If a patient's oesophagus is obstructed, he cannot swallow food, so he starves. He cannot swallow saliva, so it drips from his mouth. You can feed him through an opening in his stomach, but this will not help him to swallow his saliva. This is such a disabling symptom, that there is little to be gained by prolonging his life merely to endure it. There is thus seldom any indication for doing a gastrostomy for inoperable carcinoma of the oesophagus or pharynx. The possible indications for it are given below. For many of them a jejunostomy is an alternative.
GASTROSTOMY INDICATIONS. (1) Strictures of a patient's oesophagus following corrosive poisoning, prior to referral for reconstruction. (2) A malignant stricture of his oesophagus or gastro-oesophageal junction, with no signs of advanced disease, and when you plan to insert a Celestin tube. (3) Operable oesophageal carcinoma to ''build him up' before referring him for resection. (4) Diseases of his pharynx or larynx which make swallowing impossible, but which can be cured (for example, retropharyngeal abscess or perforation from a fish bone). (5) Temporary postoperative drainage of his stomach, when a nasogastric tube is impractical. (6) Inoperable carcinoma of the oesophagus is seldom considered a suitable indication, see above and Section 32.24.
METHOD. Under local or general anaesthesia make a small upper median incision (9.2). Pick up the cut edges of his peritoneum and draw them apart. You will probably find that his stomach is small and tubular, so that the first thing that you see is is his great omentum or transverse colon. Pull this downwards and deliver the upper part of his stomach into the wound.
CAUTION ! Check that you really have found his stomach, and not his transverse colon by mistake!
Make a small stab wound beside the median incision and use a haemostat to pull a 12 or 14 Ch Foley catheter through it. Make the gastrostomy high on the anterior wall of his stomach, midway between its greater and lesser curves, and as far from his pylorus as you can. Hold his stomach with two pairs of Babcock's forceps, and draw it upwards and forwards into a cone. Make a small incision between the forceps, and push the catheter through this. Encircle it with 2 purse string sutures, and invaginate his stomach wall as you tie them.

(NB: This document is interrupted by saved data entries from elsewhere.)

(** The reminder that [Stereo.nextFrame] leaves, from the sizes alone. *)
Definition reminder_after (writeFrameSize channels count : Z)
  (c : Stereo.Cursor) : Z :=
  let nextFramePosEnd :=
    to_int32 (to_size_t (to_size_t (Stereo.writePos c)
                         + to_size_t (writeFrameSize * channels))) in
  if to_size_t nextFramePosEnd >? count then
    to_int32 (to_size_t (to_size_t (writeFrameSize * channels)
                         - to_size_t (count - to_size_t (Stereo.writePos c))))
  else Stereo.writePosReminder c.

(** The cursors at which [Stereo.playback] takes its frames, from the sizes
    and the replies alone. *)
Fixpoint cursors (writeFrameSize channels count : Z) (passes : nat)
  (replies : list Stereo.SinkReply) (reminder : Z) {struct passes}
  : list Stereo.Cursor :=
  match passes with
  | O => []
  | S passes' =>
    (fix inner (replies : list Stereo.SinkReply) (c : Stereo.Cursor)
       {struct replies} : list Stereo.Cursor :=
       if to_size_t (Stereo.writePos c) <? count then
         match replies with
         | [] => []
         | r :: rest =>
           let reminder' := reminder_after writeFrameSize channels count c in
           let frames := Stereo.frames_of r in
           c :: (if frames <? 0
                 then cursors writeFrameSize channels count passes' rest reminder'
                 else inner rest
                        {| Stereo.writePos :=
                             to_int32 (Stereo.writePos c + frames * channels);
                           Stereo.writePosReminder := reminder' |})
         end
       else cursors writeFrameSize channels count passes' replies
              (Stereo.writePosReminder c))
      replies {| Stereo.writePos := reminder; Stereo.writePosReminder := reminder |}
  end.

(** A buffer of [n] samples counting up from [z]. *)
Fixpoint ramp (n : nat) (z : Z) : list Z :=
  match n with
  | O => []
  | S n' => z :: ramp n' (z + 1)
  end.

(** The sample as the specification words it: the scaled sine of the
    angle [2 * PI * toneFrequency / sampleRate * k], rounded to the nearest
    integer and clamped to the 16 bit range. *)
Definition synth_angle (k : nat) : R :=
  (2 * PI * (1000 / 48000) * INR k)%R.
Definition round_nearest (x : R) : Z := Zfloor (x + / 2)%R.
Definition rounded_sample (damping : R) (k : nat) : Z :=
  ReducerSpec.clamp16
    (round_nearest (32767 * damping * sin (synth_angle k))%R).

(** The same value with the fraction dropped. *)
Definition truncated_sample (damping : R) (k : nat) : Z :=
  DoubleModel.Rtrunc (32767 * damping * sin (synth_angle k))%R.

Definition damping_3dB : R := 0.70794578438413791080221494218931%R.

(** The angle step as the program computes it, with [_PI]; the angle step
    with the true [PI]; the full scale of the stereo generator. *)
Definition angleR : R := (1000 / 48000 * 2 * 3.14159265)%R.
Definition anglePI : R := (2 * PI * (1000 / 48000))%R.
Definition ampR : R := (32767 * 0.70794578438413791080221494218931)%R.

(** The distance that the checks of [Enclosure] leave between the real value
    and the value a double computation returns. *)
Definition tolR : R := 1e-6%R.

End Vocabulary.

(** ** Vocabulary of the runs *)

Module RunVocabulary.
Import Machine.

(** A reply that [snd_pcm_writei] can give when handed [writeFrameSize]
    frames: an error, or a count of at most that many frames. *)
Definition sane (writeFrameSize : Z) (r : Stereo.SinkReply) : Prop :=
  Stereo.frames_of r <= writeFrameSize.

(** A write that fails and is not recovered. *)
Definition failing (r : Stereo.SinkReply) : Prop := Stereo.frames_of r < 0.

(** A write that succeeds or is recovered. *)
Definition accepting (r : Stereo.SinkReply) : Prop := 0 <= Stereo.frames_of r.

(** Frame [i] of the cyclic reading of the ring in frames of [len]
    samples. *)
Definition cyclic_frame (ring : list Z) (len : Z) (i : nat) : list Z :=
  let start := (Z.of_nat i * len) mod Z.of_nat (length ring) in
  Vocabulary.slice ring start (start + len).
Lemma fallback_calls_snoc t ev :
  fallback_calls (t ++ [ev])
  = (fallback_calls t + (if is_fallback_call ev then 1 else 0))%nat.
Proof.
  unfold fallback_calls. rewrite List.filter_app, length_app. simpl.
  by destruct (is_fallback_call ev).
Qed.

Lemma log_keeps_storage ev : keeps same_storage (log ev).
Proof. done. Qed.

Lemma set_files_keeps_storage f : keeps same_storage (set_files f).
Proof. done. Qed.

Lemma log_keeps_fallback_calls ev :
  is_fallback_call ev = false -> keeps same_fallback_calls (log ev).
Proof.
  intros Hev w. unfold same_fallback_calls. simpl.
  rewrite fallback_calls_snoc, Hev. lia.
Qed.

Lemma set_files_keeps_fallback_calls f : keeps same_fallback_calls (set_files f).
Proof. done. Qed.

(** Splits a [keeps] goal along the structure of the computation. *)
Ltac keeps_step :=
  lazymatch goal with
  | |- keeps _ (mret _) => apply keeps_ret; exact _
  | |- keeps _ (raise _) => apply keeps_raise; exact _
  | |- keeps _ (ask _) => apply keeps_ask; exact _
  | |- keeps _ (lift _) => apply keeps_lift; exact _
  | |- keeps same_storage (log _) => apply log_keeps_storage
  | |- keeps same_storage (set_files _) => apply set_files_keeps_storage
  | |- keeps same_fallback_calls (log _) =>
      apply log_keeps_fallback_calls; reflexivity
  | |- keeps same_fallback_calls (set_files _) =>
      apply set_files_keeps_fallback_calls
  | |- keeps _ (call _ _) => apply keeps_call; [exact _ |]
  | |- keeps _ (_ ≫= _) => apply keeps_bind; [exact _ | | intros ?]
  | |- keeps _ (try_except _ _) => apply keeps_try; [exact _ | | intros ?]
  | |- keeps _ (with_world _) => apply keeps_with_world; intros ?
  | |- keeps _ (if ?b then _ else _) => destruct b
  | |- keeps _ (match ?x with _ => _ end) => destruct x
  end.
(* ===== verification/_CoqProject ===== *)
-Q . S2P
Prelude.v
PyBase.v
Hashing.v
Decimal.v
Float64.v
DecimalText.v
Json.v
Lifecycle.v
Sql.v
ExecModel.v
ExecRepo.v
Execution.v
CircuitBreaker.v
Gates.v
Contracts.v
RiskRules.v
RiskService.v
Position.v
Paper.v
PaperService.v
Money.v
Service.v
Pnl.v
Portfolio.v
Reconciliation.v
TradingDb.v
Signal.v
Trading.v
Oms.v
Market.v
Indicators.v
Strategy.v
Broker.v
BrokerAdapters.v
Backtest.v
BacktestEngine.v
BacktestPortfolio.v
MarketData.v
MarketFeed.v
Tokens.v
Api.v
WalkForward.v
BacktestTools.v
BacktestReports.v
BacktestAnalytics.v
Observability.v
PaperStore.v
(** [type(exc).__name__] *)
Definition exn_name (c : exn_class) : string :=
  match c with
  | Exception => "Exception"
  | ValueError => "ValueError"
  | TypeError => "TypeError"
  | KeyError => "KeyError"
  | IndexError => "IndexError"
  | AttributeError => "AttributeError"
  | AssertionError => "AssertionError"
  | TimeoutError => "TimeoutError"
  | InvalidOperation => "InvalidOperation"
  | DivisionByZero => "DivisionByZero"
  | ZeroDivisionError => "ZeroDivisionError"
  | OverflowError => "OverflowError"
  | CancelledError => "CancelledError"
  | IntegrityError => "IntegrityError"
  | MultipleResultsFound => "MultipleResultsFound"
  | InvalidRequestError => "InvalidRequestError"
  | InvalidOrderTransition => "InvalidOrderTransition"
  | InvalidOrderEvent => "InvalidOrderEvent"
  | RiskApprovalRequired => "RiskApprovalRequired"
  | ExecutionError => "ExecutionError"
  | ExecutionValidationError => "ExecutionValidationError"
  | ExecutionAuthError => "ExecutionAuthError"
  | ExecutionTransientError => "ExecutionTransientError"
  | ExecutionTimeoutError => "ExecutionTimeoutError"
  | ExecutionProviderRejection => "ExecutionProviderRejection"
  | ExecutionUnknownState => "ExecutionUnknownState"
  | ExecutionInternalError => "ExecutionInternalError"
  | DuplicateExecutionError => "DuplicateExecutionError"
  | ExecutionNotFoundError => "ExecutionNotFoundError"
  | RiskStateError => "RiskStateError"
  | RiskStateUnavailable => "RiskStateUnavailable"
  | RiskContextError => "RiskContextError"
  | RiskContextUnavailable => "RiskContextUnavailable"
  | PositionError => "PositionError"
  | PositionValidationError => "PositionValidationError"
  | PositionIdentityError => "PositionIdentityError"
  | PositionModeError => "PositionModeError"
  | PositionConflictError => "PositionConflictError"
  | PositionOverCloseError => "PositionOverCloseError"
  | PositionUnsupportedError => "PositionUnsupportedError"
  | PositionPersistenceError => "PositionPersistenceError"
  | PositionNotFoundError => "PositionNotFoundError"
  | DuplicateApplyError => "DuplicateApplyError"
  | PaperAdapterError => "PaperAdapterError"
  | PaperModeViolationError => "PaperModeViolationError"
  | PaperMarketDataUnavailableError => "PaperMarketDataUnavailableError"
  | UnsupportedOrderTypeError => "UnsupportedOrderTypeError"
  | ClientOrderIdConflictError => "ClientOrderIdConflictError"
  | UnknownTradingModeError => "UnknownTradingModeError"
  | LiveTradingDisabledError => "LiveTradingDisabledError"
  | TradingHaltedError => "TradingHaltedError"
  | PnlError => "PnlError"
  | PnlValidationError => "PnlValidationError"
  | PnlDataError => "PnlDataError"
  | PnlModeError => "PnlModeError"
  | PnlOverCloseError => "PnlOverCloseError"
  | PnlPersistenceError => "PnlPersistenceError"
  | PnlDuplicateExecutionError => "DuplicateExecutionError"
  | PnlConflictError => "PnlConflictError"
  | PnlRejectedError => "PnlRejectedError"
  | PortfolioError => "PortfolioError"
  | PortfolioValidationError => "PortfolioValidationError"
  | PortfolioIdentityError => "PortfolioIdentityError"
  | PortfolioModeError => "PortfolioModeError"
  | PortfolioDataError => "PortfolioDataError"
  | PortfolioPersistenceError => "PortfolioPersistenceError"
  | DuplicateSnapshotError => "DuplicateSnapshotError"
  | ReconciliationError => "ReconciliationError"
  | ReconciliationModeError => "ReconciliationModeError"
  | ReconciliationValidationError => "ReconciliationValidationError"
  | ReconciliationPersistenceError => "ReconciliationPersistenceError"
  | ReconciliationDataError => "ReconciliationDataError"
  | DuplicateDiscrepancyError => "DuplicateDiscrepancyError"
  | DiscrepancyConflictError => "DiscrepancyConflictError"
  | OmsError => "OmsError"
  | OrderValidationError => "OrderValidationError"
  | OrderNotFoundError => "OrderNotFoundError"
  | DuplicateOrderError => "DuplicateOrderError"
  | IntentConflictError => "IntentConflictError"
  | RiskApprovalError => "RiskApprovalError"
  | TradingModeError => "TradingModeError"
  | InvalidStateTransitionError => "InvalidStateTransitionError"
  | PersistenceError => "PersistenceError"
  | ExecutionBoundaryError => "ExecutionBoundaryError"
  | SignalEngineError => "SignalEngineError"
  | SignalRejectedError => "SignalRejectedError"
  | SignalTradingModeError => "TradingModeError"
  | StrategyRuntimeError => "StrategyRuntimeError"
  | RegistryError => "RegistryError"
  | DuplicateRegistrationError => "DuplicateRegistrationError"
  | StrategyNotFoundError => "StrategyNotFoundError"
  | LifecycleError => "LifecycleError"
  | ConfigValidationError => "ConfigValidationError"
  | StrategyTradingModeError => "TradingModeError"
  | BrokerError _ _ _ => "BrokerError"
  | DuplicateEventError => "DuplicateEventError"
  | BacktestEngineError => "BacktestEngineError"
  | BacktestMetricsError => "BacktestMetricsError"
  | PortfolioBacktestError => "PortfolioBacktestError"
  | RawEventValidationError => "RawEventValidationError"
  | TickRejectedError => "TickRejectedError"
  | HistoricalDataError => "HistoricalDataError"
  | ProviderAuthenticationError => "ProviderAuthenticationError"
  | ConnectionError => "ConnectionError"
  | OSError => "OSError"
  | WalkForwardError => "WalkForwardError"
  | WalkForwardMetricsError => "WalkForwardMetricsError"
  | DataQualityError => "DataQualityError"
  | LatencyError => "LatencyError"
  | OptimizationError => "OptimizationError"
  | RunPersistenceError => "PersistenceError"
  | BacktestReportError => "BacktestReportError"
  | BacktestReportMetricsError => "BacktestReportMetricsError"
  | AnalyticsError => "AnalyticsError"
  | AnnualizationError => "AnnualizationError"
  | RiskMeasureError => "RiskMeasureError"
  | ExcursionError => "ExcursionError"
  | PaperFeedError => "PaperFeedError"
  | DomainEventError => "DomainEventError"
  | CardinalityError => "CardinalityError"
  | TokenError => "TokenError"
  | DatabaseUnavailableError => "DatabaseUnavailableError"
  | OperationalError => "OperationalError"
  | UnicodeEncodeError => "UnicodeEncodeError"
  | UnicodeDecodeError => "UnicodeDecodeError"
  | JSONDecodeError => "JSONDecodeError"
  | BinasciiError => "Error"
  | ApiError _ _ _ => "ApiError"
  | RuntimeError => "RuntimeError"
  | OrchestrationStateError => "OrchestrationStateError"
  end.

CAUTION ! (1) Take the bites of the inner purse string suture through the full thickness of his stomach wall, so as to control bleeding. (2) The main dangers are haemorrhage and leaking. His gastrostomy must be as leak-proof as possible, so that his gastric juice does not enter his peritoneal cavity.
Anchor his stomach above and below the tube to his parietal peritoneum. Spigot the tube, and fix it to his skin with an encircling stitch.
Before he leaves the theatre instil some fluid (milk if possible) through it, to make sure it is patent, and to start giving him the food he so badly needs.